Merry Christmas, kids, your daddy just got blown up. Sorry there’s no body to bury, but you see…It occurred to Ryan to pray briefly—but for what? For help in killing another man? It’s like this, Lord… 

7.
“You’ve seen our file on Captain Ramius. He’s the Communist version of an eagle scout, a genuine New Soviet Man. Add to that the fact that a defection conspiracy necessarily involves a number of equally trusted officers. The Soviets have a mind block against believing that individuals of this type will ever leave the Workers’ Paradise. That seems paradoxical, I admit, given the strenuous efforts they expend to keep people from leaving their country, but it’s true.

8.
Ryan hoped they would succeed and make their transition from Communism to freedom. In the past two days he had come to realize what courage it took for men to defect. Facing a gun in a missile room was a small matter compared with walking away from one’s whole life. It was strange how easily Americans put on their freedoms. How difficult would it be for these men who had risked their lives to adapt to something that men like Ryan so rarely appreciated? It was people like these who had built the American Dream, and people like these who were needed to maintain it. It was odd that such men should come from the Soviet Union. Or perhaps not so odd, Ryan thought.

9.
The red and green buoy lights winked at them, dancing on the chop. Forward he could see the lights of the Chesapeake Bay Bridge-Tunnel, but there were no moving automobile lights. The CIA had probably staged a messy wreck to shut it down, maybe a tractor-trailer or two full of eggs or gasoline. Something creative.

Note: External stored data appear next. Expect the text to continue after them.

(* ===== verification/SanPrintf.v ===== *)
(** * The printf of the runtime

    [sanitizer_printf.cc]: the formatter behind [Printf], [Report] and
    [internal_snprintf], which cannot call libc.  The theorems say that it prints what the
    format asks for, never writes outside its buffer and answers the length of the whole
    text, and that numbers it prints are read back by [internal_atoll]. *)

From Stdlib Require Import Ascii.
From S2P Require Import Prelude CMem.
Local Open Scope Z_scope.

(** Characters of the source. *)
Definition ch (c : ascii) : Z := Z.of_nat (nat_of_ascii c).
Definition text (s : string) : list Z := ch <$> String.list_ascii_of_string s.

(** Evaluate the characters of the goal. *)
Ltac chars := repeat match goal with
  | |- context [ch ?c] => let v := eval vm_compute in (ch c) in change (ch c) with v
  | H : context [ch ?c] |- _ => let v := eval vm_compute in (ch c) in change (ch c) with v in H
  end.

(** ** The formatter

    The state is memory and the place where the next character goes ([*buff]). *)

Record pr := mkPr { p_mem : mem; p_buff : Z }.
Abbreviation P := (M pr).
Definition on_mem {A} (f : M mem A) : P A := fun s =>
  match f (p_mem s) with Ok (a, m) => Ok (a, mkPr m (p_buff s)) | Fault e => Fault e end.
Definition raw_check (b : bool) : P unit := if b then ret tt else fail DieCalled.
(** [a && b] where [b] reads memory. *)
Definition and_then (a : bool) (b : P bool) : P bool := if a then b else ret false.

Definition AppendChar (buff_end c : Z) : P Z :=
  b <- gets p_buff ;;
  when (b <? buff_end) (on_mem (store b c) ;;; modify (fun s => mkPr (p_mem s) (b + 1))) ;;;
  ret 1.
(** ** Failures *)

(** More than twenty unknown flags stop the process. *)
Lemma run_unknown `{FlagEnv} flags_ pf ss : Forall (fun x => find_flag flags_ (s_name x) = None) ss -> forall st,
  (length (unknown_flags st) <= kMaxUnknownFlags)%nat -> (kMaxUnknownFlags < length (unknown_flags st) + length ss)%nat ->
  run_settings flags_ pf ss st = Fault AssertFailed.
Proof.
  induction 1 as [|x ss Hx _ IH]; intros st Hle Hlt; cbn [length run_settings] in *; [lia|].
  unfold run_flag, run_handler. rewrite Hx. unfold UnknownFlags_Add, bind, gets.
  destruct (length (unknown_flags st) <? kMaxUnknownFlags)%nat eqn:E; [|done]. apply Nat.ltb_lt in E. unfold modify, ret.
  apply IH; cbn [unknown_flags]; rewrite length_app; cbn; lia.
Qed.
Theorem unknown_flags_abort `{FlagEnv} (flags_ : list Flag) (depth : nat) (ss : list setting) (st : fstate) :
  settings_ok ss = true -> Forall (fun x => find_flag flags_ (s_name x) = None) ss ->
  unknown_flags st = [] -> (kMaxUnknownFlags < length ss)%nat ->
  ParseString flags_ depth (Some (settings_text ss)) st = Fault AssertFailed.
Proof.
  intros Hok Hu H0 Hl. pose proof (ParseString_settings flags_ depth [] ss st eq_refl Hok) as E. cbn [app] in E. rewrite E.
  unfold bind. by rewrite (run_unknown flags_ _ ss Hu st) by (rewrite H0; cbn; lia).
Qed.

(** ** Files *)

Lemma read_pages_spec (n : nat) c fuel : forall r, (r <= length c)%nat -> (r <= n * PageSize)%nat ->
  (r = length c \/ exists k, r = (k * PageSize)%nat) -> (n * PageSize < fuel + r)%nat ->
  read_pages fuel (n * PageSize) r c =
    (Nat.min (length c) (n * PageSize), bool_decide (length c + PageSize <= n * PageSize)%nat).
Proof.
  assert (HP : (0 < PageSize)%nat) by (unfold PageSize; lia).
  induction fuel as [|fuel IH]; intros r Hr Hs Hk Hf; [lia|]. cbn [read_pages].
  destruct (Nat.leb_spec (r + PageSize) (n * PageSize)) as [Hle|Hgt].
  - destruct (Nat.eqb_spec (Nat.min PageSize (length c - r)) 0) as [E0|E0].
    + assert (r = length c) as -> by lia. rewrite bool_decide_eq_true_2 by done. f_equal. lia.
    + apply IH; [lia|lia| |lia]. destruct (Nat.le_gt_cases PageSize (length c - r)) as [Hge|Hlt]; [|left; lia].
      right. destruct Hk as [->|[k ->]]; [lia|]. exists (S k). lia.
  - assert (Hb : ~ (length c + PageSize <= n * PageSize)%nat) by lia. rewrite bool_decide_eq_false_2 by done. f_equal.
    destruct Hk as [->|[k ->]]; [lia|].
    assert (k = n) as ->; [|lia]. destruct (Nat.lt_trichotomy k n) as [Hkn|[?|Hkn]]; [|done|].
    + pose proof (Nat.mul_le_mono_r (S k) n PageSize Hkn). lia.
    + pose proof (Nat.mul_le_mono_r (S n) k PageSize Hkn). lia.
Qed.
(** A file of less than 32 kilobytes is followed by a terminator; a longer one is cut. *)
Lemma read_sizes_spec max_len c fuel : forall n, (n * PageSize <= max_len)%nat -> (0 < n)%nat ->
  (max_len < 2 ^ fuel * (2 * (n * PageSize)))%nat -> (exists k, max_len = 2 ^ k * (n * PageSize))%nat ->
  exists size, read_sizes fuel (n * PageSize) max_len c =
    take (Nat.min (length c) size) c ++ replicate (size - Nat.min (length c) size) 0 /\
    (size <= max_len)%nat /\ (length c < size \/ size = max_len)%nat.
Proof.
  assert (HP : (0 < PageSize)%nat) by (unfold PageSize; lia).
  assert (Htop : forall k x, (2 ^ k * x < 2 * x)%nat -> (2 ^ k * x = x)%nat).
  { intros [|k] x Hx; [cbn; lia|]. pose proof (Nat.pow_nonzero 2 k ltac:(lia)). rewrite Nat.pow_succ_r' in *. nia. }
  induction fuel as [|fuel IH]; intros n Hn H0 Hf [k Hk]; cbn [read_sizes].
  all: rewrite (read_pages_spec n c (S (n * PageSize)) 0) by (lia || (right; by exists 0%nat)); cbn [fst snd].
  - exists (n * PageSize)%nat. split; [done|]. split; [done|]. right. rewrite Hk, Htop; [done|]. rewrite <-Hk. rewrite Nat.pow_0_r, Nat.mul_1_l in Hf. done.
  - case_bool_decide as Hb; [exists (n * PageSize)%nat; split; [done|]; split; [done|left; lia]|].
    destruct (Nat.leb_spec (2 * (n * PageSize)) max_len) as [Hle|Hgt].
    + replace (2 * (n * PageSize))%nat with ((2 * n) * PageSize)%nat in * by lia. apply IH; [done|lia| |].
      * rewrite Nat.pow_succ_r' in Hf. nia.
      * destruct k as [|k]; [rewrite Nat.pow_0_r in Hk; nia|]. exists k. rewrite Nat.pow_succ_r' in Hk. nia.
    + exists (n * PageSize)%nat. split; [done|]. split; [done|]. right. rewrite Hk, Htop; [done|]. by rewrite <-Hk.
Qed.
Lemma read_file_spec c :
  ((length c < kMaxIncludeSize)%nat -> exists junk, ReadFileToBuffer c = c ++ 0 :: junk) /\
  ((kMaxIncludeSize <= length c)%nat -> ReadFileToBuffer c = take kMaxIncludeSize c).
Proof.
  unfold ReadFileToBuffer. replace (Nat.max kMaxIncludeSize PageSize) with kMaxIncludeSize by (by symmetry; apply Nat.eqb_eq; vm_compute).
  assert (E : read_sizes 4 PageSize kMaxIncludeSize c = read_sizes 4 (1 * PageSize) kMaxIncludeSize c) by (f_equal; lia).
  rewrite !E. clear E.
  destruct (read_sizes_spec kMaxIncludeSize c 4 1) as (size & -> & Hm & Hs).
  - by apply Nat.leb_le; vm_compute.
  - lia.
  - by apply Nat.ltb_lt; vm_compute.
  - exists 3%nat. by apply Nat.eqb_eq; vm_compute.
  - split; intros Hl.
    + assert (length c < size)%nat by lia. rewrite Nat.min_l, take_ge by lia.
      destruct (size - length c)%nat as [|k] eqn:Ek; [lia|]. by exists (replicate k 0).
    + assert (size = kMaxIncludeSize) as -> by lia. rewrite Nat.min_r by lia. by rewrite Nat.sub_diag, app_nil_r.
Qed.

(** An included file of settings is the same as the settings. *)
Lemma ParseFile_settings `{FlagEnv} flags_ d p b ss st : file p = Some (settings_text ss) -> settings_ok ss = true ->
  (length (settings_text ss) < kMaxIncludeSize)%nat ->
  ParseFile flags_ (S d) p b st = (run_settings flags_ (ParseFile flags_ d) ss ;;; sanity_check ;;; ret true) st.
Proof.
  intros Hf Hok Hl. cbn [ParseFile]. rewrite Hf. destruct (proj1 (read_file_spec _) Hl) as [junk ->]. unfold parse_flags.
  pose proof (flags_loop_spec flags_ (ParseFile flags_ d) junk ss (S (length (settings_text ss ++ 0 :: junk))) [] [] st Hok eq_refl) as E.
  cbn [app length] in E. unfold bind. rewrite E; [|pose proof (settings_length ss); rewrite length_app; lia].
  by destruct (run_settings _ _ _ st) as [[[] st']|].
Qed.
(** A file that includes itself is never read to its end. *)
Theorem include_circle `{FlagEnv} (depth : nat) (p : list Z) (b : bool) (st : fstate) :
  let self := mkSetting (text "include") p None [] in
  file p = Some (settings_text [self]) -> settings_ok [self] = true -> ch "%" ∉ p ->
  (length (settings_text [self]) < kMaxIncludeSize)%nat ->
  ParseFile dfsan_parser depth p b st = Fault OutOfFuel.
Proof.
  intros self Hf Hok Hp Hl. revert b st. induction depth as [|d IH]; intros b st; [done|].
  rewrite (ParseFile_settings _ _ _ _ [self]) by done. unfold bind, run_settings, run_flag, run_handler, bind.
  replace (find_flag dfsan_parser (s_name self)) with (Some (HInclude false)) by (by vm_compute).
  cbn [handler_Parse]. rewrite bool_decide_eq_false_2 by done. cbn [s_value self]. by rewrite IH.
Qed.
(** A file of 32 kilobytes or more without a terminator is read past its end. *)
Theorem long_file_overrun `{FlagEnv} (d : nat) (p c : list Z) (b : bool) (st : fstate) :
  file p = Some c -> (kMaxIncludeSize <= length c)%nat -> forallb is_space c = true ->
  ParseFile dfsan_parser (S d) p b st = Fault Segv.
Proof.
  intros Hf Hl Hs. cbn [ParseFile]. rewrite Hf, (proj2 (read_file_spec c) Hl). unfold parse_flags. set (buf := take kMaxIncludeSize c).
  assert (Hb : forallb is_space buf = true).
  { apply forallb_forall. intros x Hx. rewrite forallb_forall in Hs. apply Hs. unfold buf in Hx. apply list_elem_of_In in Hx.
    apply list_elem_of_In. by eapply subseteq_take. }
  assert (Hscan : forall fuel pos, (pos <= length buf)%nat -> (length buf < fuel + pos)%nat -> scan_while is_space fuel buf pos st = Fault Segv).
  { induction fuel as [|fuel IH]; intros pos Hp Hq; [lia|]. cbn [scan_while]. unfold bind, at_pos.
    destruct (buf !! pos) as [x|] eqn:E; [|done]. cbn [ret]. unfold ret.
    rewrite forallb_forall in Hb. rewrite (Hb x) by (apply list_elem_of_In; by eapply list_elem_of_lookup_2).
    apply lookup_lt_Some in E. apply IH; lia. }
  cbn [flags_loop]. unfold bind, scan_from. rewrite Hscan by lia. done.
Qed.

(** ** Examples *)

Module FlagsEx.
(** One file, [F], and no others. *)
#[local] Instance env : FlagEnv := {|
  process_name := text "prog"; pid := 42;
  file p := if bool_decide (p = text "F") then Some (text "verbosity=1") else None |}.
Definition st0 : fstate := mkF ∅ [] 0.
Definition opts : list (setting * flag_value) :=
  [ (mkSetting (text "verbosity") (text "-12") None (text ":"), VInt (-12));
    (mkSetting (text "log_path") (text "/tmp/a b") (Some 39) [], VStr (Some (text "/tmp/a b")));
    (mkSetting (text "strict_data_dependencies") (text "no") None (text ", "), VBool false);
    (mkSetting (text "verbosity") (text "3") None [], VInt 3) ].
(** Parts of a text without a percent sign name no file but [F], and parts of that name none. *)
Definition lacks (c : Z) (s : list Z) : bool := forallb (fun x => negb (x =? c)) s.
Lemma until_nul_sub s : until_nul s ⊆ s.
Proof.
  induction s as [|x s IH]; [done|]. cbn [until_nul]. destruct (x =? 0); [apply list_subseteq_nil|].
  intros y [->|Hy]%elem_of_cons; [by left|right; by apply IH].
Qed.
Lemma part_lacks c buf i n : lacks c buf = true -> lacks c (ll_strndup buf i n) = true.
Proof.
  unfold lacks, ll_strndup. intros Hb. apply forallb_forall. intros x Hx. rewrite forallb_forall in Hb. apply Hb.
  apply list_elem_of_In in Hx. apply list_elem_of_In. eapply subseteq_drop, subseteq_take, until_nul_sub, Hx.
Qed.
Lemma lacks_notin c s : lacks c s = true -> c ∉ s.
Proof.
  unfold lacks. intros Hs Hc. rewrite forallb_forall in Hs. apply list_elem_of_In, Hs in Hc. by rewrite Z.eqb_refl in Hc.
Qed.
Lemma part_target buf i n : lacks (ch "%") buf = true -> target (ll_strndup buf i n) = ll_strndup buf i n.
Proof. intros Hb. unfold target. by rewrite bool_decide_eq_false_2 by (by apply lacks_notin, part_lacks). Qed.
Lemma one_file buf i n : lacks (ch "%") buf = true -> shallow 1 (target (ll_strndup buf i n)).
Proof.
  intros Hb. rewrite part_target by done. cbn [shallow]. destruct (file (ll_strndup buf i n)) as [c|] eqn:Ef; [|done].
  unfold file, env in Ef. case_bool_decide; [|done]. injection Ef as <-. intros j k.
  set (b := ReadFileToBuffer (text "verbosity=1")).
  assert (Hp : lacks (ch "%") b = true) by (by vm_compute). assert (Hf : lacks (ch "F") b = true) by (by vm_compute).
  rewrite part_target by done. unfold shallow, file, env. rewrite bool_decide_eq_false_2; [done|].
  intros Heq. apply (part_lacks _ _ j k) in Hf. rewrite Heq in Hf. done.
Qed.
Lemma opts_text : settings_text opts.*1 = text "verbosity=-12:log_path='/tmp/a b'strict_data_dependencies=no, verbosity=3".
Proof. by vm_compute. Qed.
Lemma opts_set : Forall (fun e => sets e.1 e.2) opts.
Proof.
  unfold opts. repeat constructor; unfold sets; cbn [fst snd s_name s_value].
  1: exists (VInt 0). 2: exists (VStr (Some (text "stderr"))). 3: exists (VBool true). 4: exists (VInt 0).
  all: split; [apply (bool_decide_eq_true_1 _); by vm_compute|by vm_compute].
Qed.
(** Values that end at a quote need no separator, and the empty text is the number zero. *)
Lemma empty_number : value_of TInt [] = Some (VInt 0).
Proof. by vm_compute. Qed.
End FlagsEx.
Lemma ParseString_settings_witness :
  ParseString (H := FlagsEx.env) dfsan_parser 1 (Some (text " ," ++ settings_text FlagsEx.opts.*1)) FlagsEx.st0 =
    (run_settings (H := FlagsEx.env) dfsan_parser (ParseFile (H := FlagsEx.env) dfsan_parser 1) FlagsEx.opts.*1 ;;; sanity_check) FlagsEx.st0.
Proof. apply (ParseString_settings (H := FlagsEx.env) dfsan_parser 1 (text " ,") FlagsEx.opts.*1 FlagsEx.st0); by vm_compute. Defined.
Lemma options_set_flags_witness :
  exists st', InitializeFlags (H := FlagsEx.env) 1 (Some (settings_text FlagsEx.opts.*1)) FlagsEx.st0 = Ok (tt, st') /\
    vars st' !! text "verbosity" = Some (VInt 3) /\ vars st' !! text "warn_unimplemented" = Some (VBool true).
Proof.
  destruct (options_set_flags (H := FlagsEx.env) 1 FlagsEx.opts FlagsEx.st0) as (st' & E & P); [by vm_compute|apply FlagsEx.opts_set|].
  exists st'. split; [exact E|]. split.
  - rewrite (P (text "verbosity") (VInt 0)); [done|apply (bool_decide_eq_true_1 _); by vm_compute|done|done].
  - rewrite (P (text "warn_unimplemented") (VBool true)); [done|apply (bool_decide_eq_true_1 _); by vm_compute|done|done].
Defined.
Lemma flags_typed_witness :
  exists st', InitializeFlags (H := FlagsEx.env) 2 (Some (text "include=F:zzz=1")) FlagsEx.st0 = Ok (tt, st') /\
    1 <= get_int (text "malloc_context_size") st' /\
    exists v, vars st' !! text "verbosity" = Some v /\ type_of v = TInt.
Proof.
  destruct (InitializeFlags (H := FlagsEx.env) 2 (Some (text "include=F:zzz=1")) FlagsEx.st0) as [[[] st']|x] eqn:E.
  - exists st'. destruct (flags_typed (H := FlagsEx.env) 2 _ FlagsEx.st0 st' eq_refl E) as (T & C & _).
    split; [done|]. split; [exact C|]. apply (T _ (VInt 0)). apply (bool_decide_eq_true_1 _). by vm_compute.
  - exfalso. assert (Ht : match InitializeFlags (H := FlagsEx.env) 2 (Some (text "include=F:zzz=1")) FlagsEx.st0 with Ok _ => true | Fault _ => false end = true) by (by vm_compute).
    by rewrite E in Ht.
Defined.
Lemma ParseString_ends_witness :
  ParseString (H := FlagsEx.env) dfsan_parser 2 (Some (text "include=F")) FlagsEx.st0 <> Fault OutOfFuel.
Proof.
  apply (ParseString_ends (H := FlagsEx.env) dfsan_parser 1 (text "include=F") FlagsEx.st0). intros i n.
  apply FlagsEx.one_file; by vm_compute.
Defined.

“You’ve never been to America before,” Ryan said, just to make conversation.

“No, never to a Western country. Cuba once, many years ago.”

Ryan looked north and south. He figured they were inside the capes now. “Well, welcome home, Captain Ramius. Speaking for myself, sir, I’m damned glad you’re here.”

10.
The Red October sat alone with the dry doc draining around her, guarded by twenty armed marines. This was not unusual in the Eight-Ten Dock. Already a select group of engineers and technicians was inspecting her. The first items taken off were her cipher books and machines. They would be in National Security Agency headquarters at Fort Meade before noon.

Ramius, his officers, and their personal gear were taken by bus to the same airfield Ryan had used. An hour later they were in a CIA safe house in the rolling hills of Charlottesville, Virginia. They went immediately to bed except for two men, who stayed awake watching cable television, already amazed at what they saw of life in the United States.